-- Exercise directions --
Which lines of the data hold the word "Tactic"? Copy all of them.

-----

Lemma leads_enrol B n c :
  (forall d, w_drawn (world c) = (d * M.kNodeIdLength)%nat -> n_id n = nth_id (w_rng (world c)) d) ->
  peer_ok n -> is_ kMyself n = false -> n_slots n = 0 -> n_link n = None -> n_config_epoch n = 0 ->
  B + 1 <= M.uint64_max -> leads B (B + 1) [] c (on_table (enrol_in n) (draw c)).
Proof.
  intros Hid Hok Hme Hs Hl He HB Hg. pose proof (gd_table _ _ Hg) as Ht.
  assert (G : grows [] c (on_table (enrol_in n) (draw c))).
  { destruct (enrol_grows n c _ Ht). by split. }
  split; [|done]. destruct (id_new _ _ _ _ (gd_ids _ _ Hg)) as (d & Ed & _).
  pose proof (gd_ids _ _ Hg) as Hids. rewrite Ed in Hids.
  destruct (draw_ids B _ _ _ ltac:(lia) Hids) as [_ Hnew]. rewrite <-(Hid d Ed) in Hnew.
  destruct (gd_me _ _ Hg) as (m & Em & Hm).
  assert (Hne : myself_ c <> next_ptr (table c)) by (intros E; rewrite E, (fresh_unknown _ _ Ht) in Em; done).
  destruct Hg. split; try done.
  - apply (table_ok_enrol n (table c) (Some (myself_ c))); auto.
    rewrite Hme. symmetry. apply bool_decide_eq_false_2. by intros [= ?].
  - by apply (enrol_tmember n (table c) (Some (myself_ c))).
  - by apply (links_ok_enrol n (table c) (Some (myself_ c))).
  - cbn. rewrite Ed. apply ids_ok_enrol; [by apply Hid|lia|done].
  - intros p Hp. apply (grows_live _ _ _ _ G); [apply not_elem_of_nil|auto].
  - destruct gd_low0, gd_votes0. split; [done|cbn; lia|]. cbn. intros p m' E.
    apply lookup_insert_Some in E as [[_ <-]|[_ E]]; [rewrite He; lia|eauto].
  - by destruct gd_votes0.
  - by apply (disk_ok_grows c).
Qed.

(** ** Tame changes *)

Lemma peer_mild_trans n1 n2 n3 : mild n1 n2 -> mild n2 n3 -> mild n1 n3.
Proof. intros [] []. split; [congruence|congruence|congruence|auto|lia]. Qed.

Lemma tame_trans n1 n2 n3 : tame n1 n2 -> tame n2 n3 -> tame n1 n3.
Proof. intros [] []. split; [by eapply peer_mild_trans|congruence]. Qed.

Lemma is_set_disjoint f g n : Z.land g f = 0 -> is_ f (set_flags g n) = is_ f n.
Proof. intros E. unfold is_, set_flags. cbn. by rewrite Z.land_lor_distr_l, E, Z.lor_0_r. Qed.

Lemma is_clear_disjoint f g n : Z.land g f = 0 -> is_ f (clear_flags g n) = is_ f n.
Proof.
  intros E. unfold is_, clear_flags. cbn. do 2 f_equal. apply Z.bits_inj'. intros i Hi.
  rewrite !Z.land_spec, Z.ldiff_spec.
  assert (Hb : Z.testbit (Z.land g f) i = false) by (by rewrite E, Z.bits_0). rewrite Z.land_spec in Hb.
  destruct (Z.testbit g i), (Z.testbit f i), (Z.testbit (n_flags n) i); done.
Qed.

Lemma small_bits a : 0 <= a -> (forall i, 8 <= i -> Z.testbit a i = false) -> a < 256.
Proof.
  intros Ha Hb. destruct (decide (a = 0)) as [->|Hz]; [lia|]. change 256 with (2 ^ 8).
  apply Z.log2_lt_pow2; [lia|]. destruct (Z.lt_ge_cases (Z.log2 a) 8) as [|Hl]; [done|].
  specialize (Hb _ Hl). rewrite Z.bit_log2 in Hb; [done|lia].
Qed.

Lemma small_high a i : 0 <= a < 256 -> 8 <= i -> Z.testbit a i = false.
Proof.
  intros Ha Hi. destruct (decide (a = 0)) as [->|Hz]; [apply Z.bits_0|]. apply Z.bits_above_log2; [lia|].
  assert (Z.log2 a < 8); [|lia]. apply Z.log2_lt_pow2; [lia|]. change (2 ^ 8) with 256. lia.
Qed.

Lemma lor_small a b : 0 <= a < 256 -> 0 <= b < 256 -> 0 <= Z.lor a b < 256.
Proof.
  intros Ha Hb. assert (0 <= Z.lor a b) by (apply Z.lor_nonneg; lia). split; [done|].
  apply small_bits; [done|]. intros i Hi. by rewrite Z.lor_spec, !small_high.
Qed.

Lemma ldiff_small a b : 0 <= a < 256 -> 0 <= Z.ldiff a b < 256.
Proof.
  intros Ha. assert (0 <= Z.ldiff a b) by (apply Z.ldiff_nonneg; lia). split; [done|].
  apply small_bits; [done|]. intros i Hi. by rewrite Z.ldiff_spec, small_high.
Qed.

(** Flags other than [kHandshake] and [kMyself]. *)
Definition common (g : Z) : Prop := Z.land g kHandshake = 0 /\ Z.land g kMyself = 0 /\ 0 <= g < 256.

Lemma tame_set g n : common g -> tame n (set_flags g n).
Proof.
  intros (Hh & Hm & Hg). split; [|done]. split; try done.
  - by apply is_set_disjoint.
  - by apply is_set_disjoint.
  - intros []. split; try done. by apply lor_small.
Qed.

Lemma tame_clear g n : common g -> tame n (clear_flags g n).
Proof.
  intros (Hh & Hm & Hg). split; [|done]. split; try done.
  - by apply is_clear_disjoint.
  - by apply is_clear_disjoint.
  - intros []. split; try done. by apply ldiff_small.
Qed.

Lemma tame_master id n : plain id -> id <> &"-" -> tame n (n <| n_master_id := id |>).
Proof. intros Hp Hd. split; [|done]. split; try done. intros []. by split. Qed.

Lemma tame_ip ip n : clean_ip ip -> tame n (n <| n_ip := ip |>).
Proof. intros Hp. split; [|done]. split; try done. intros []. by split. Qed.

Lemma tame_port q n : 0 <= q <= M.uint16_max -> tame n (n <| n_port := q |>).
Proof. intros Hp. split; [|done]. split; try done. intros []. by split. Qed.

Lemma tame_cport q n : 0 <= q <= M.uint16_max -> tame n (n <| n_cport := q |>).
Proof. intros Hp. split; [|done]. split; try done. intros []. by split. Qed.

Lemma tame_epoch e n : n_config_epoch n <= e -> tame n (n <| n_config_epoch := e |>).
Proof. intros Hp. split; [|done]. split; try done. intros []. split; try done. cbn. lia. Qed.

(** An update that leaves the link and the config epoch alone. *)
Lemma leads_tame B p f (c : cluster) : (forall n, tame n (f n)) -> (forall n, n_link (f n) = n_link n) ->
  (forall n, n_config_epoch (f n) = n_config_epoch n) -> leads B B [] c (on_peer p f c).
Proof. intros Ht Hl He. apply leads_on_peer. intros n _. split; [done|]. split; [done|]. by rewrite He. Qed.

Lemma leads_epoch B p e (c : cluster) : n_config_epoch (peer c p) <= e <= current_epoch_ c ->
  leads B B [] c (on_peer p (fun n => n <| n_config_epoch := e |>) c).
Proof.
  intros He. apply leads_on_peer. intros n E. rewrite (peer_lookup _ _ _ E) in He.
  split; [apply tame_epoch; lia|]. split; [done|]. cbn. lia.
Qed.

(** ** Addresses *)

Lemma inet_pton_chars s : forall octets value saw, inet_pton_loop s octets value saw = true ->
  Forall (fun ch => is_digit ch = true \/ bz ch = 46) s.
Proof.
  induction s as [|ch s IH]; intros octets value saw Hl; [constructor|]. cbn in Hl.
  destruct (is_digit ch) eqn:Ed.
  - constructor; [by left|]. repeat case_match; try done; eauto.
  - destruct (Z.eqb_spec (bz ch) 46); [|done]. constructor; [by right|]. repeat case_match; try done; eauto.
Qed.

Lemma c_str_no_nul s : x00 ∉ s -> c_str s = s.
Proof.
  intros Hs. unfold c_str, find_byte. rewrite drop_0.
  destruct (find_byte_front x00 s) as [k|] eqn:E; [|done].
  apply find_byte_front_spec in E as (pre & post & -> & _). set_solver.
Qed.

Lemma clean_no_nul ip : clean_ip ip -> x00 ∉ ip.
Proof. intros Hc Hin. apply (proj1 (list.Forall_forall _ _) Hc) in Hin. by destruct Hin as (_ & _ & _ & ?). Qed.

Lemma valid_ipv4_clean ip : x00 ∉ ip -> valid_ipv4 ip = true -> clean_ip ip.
Proof.
  intros Hn Hv. unfold valid_ipv4 in Hv. rewrite c_str_no_nul in Hv by done.
  apply inet_pton_chars in Hv. eapply list.Forall_impl; [exact Hv|]. cbn. intros ch Hch.
  split_and!; intros ->; by destruct Hch.
Qed.

End inv.

(** [open d] unfolds the definition [d] and keeps its [let]s; [bind] splits off the first [let] of a
    handler: first what it does, then the rest, from a state known by its
    invariant and its relation to the one before ([at]: and with another bound). *)
Ltac open d := cbv beta delta [d].
Ltac bind_let c1 B2 :=
  lazymatch goal with
  | |- leads ?B ?B' ?e ?c (let x := ?v in @?f x) =>
      apply (leads_seq B B2 B' e c v (f v));
        [|let Hg := fresh "Hg" in let G := fresh "G" in
          intros Hg G; revert Hg G; generalize v; intros c1 Hg G; cbv beta]
  end.
Tactic Notation "bind" ident(c1) "at" constr(B2) := bind_let c1 B2.
Tactic Notation "bind" ident(c1) := lazymatch goal with |- leads ?B _ _ _ _ => bind_let c1 B end.
End ClusterInv.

-----

-- Answer to this problem --
Tactic Notation "bind" ident(c1) "at" constr(B2) := bind_let c1 B2.
Tactic Notation "bind" ident(c1) := lazymatch goal with |- leads ?B _ _ _ _ => bind_let c1 B end.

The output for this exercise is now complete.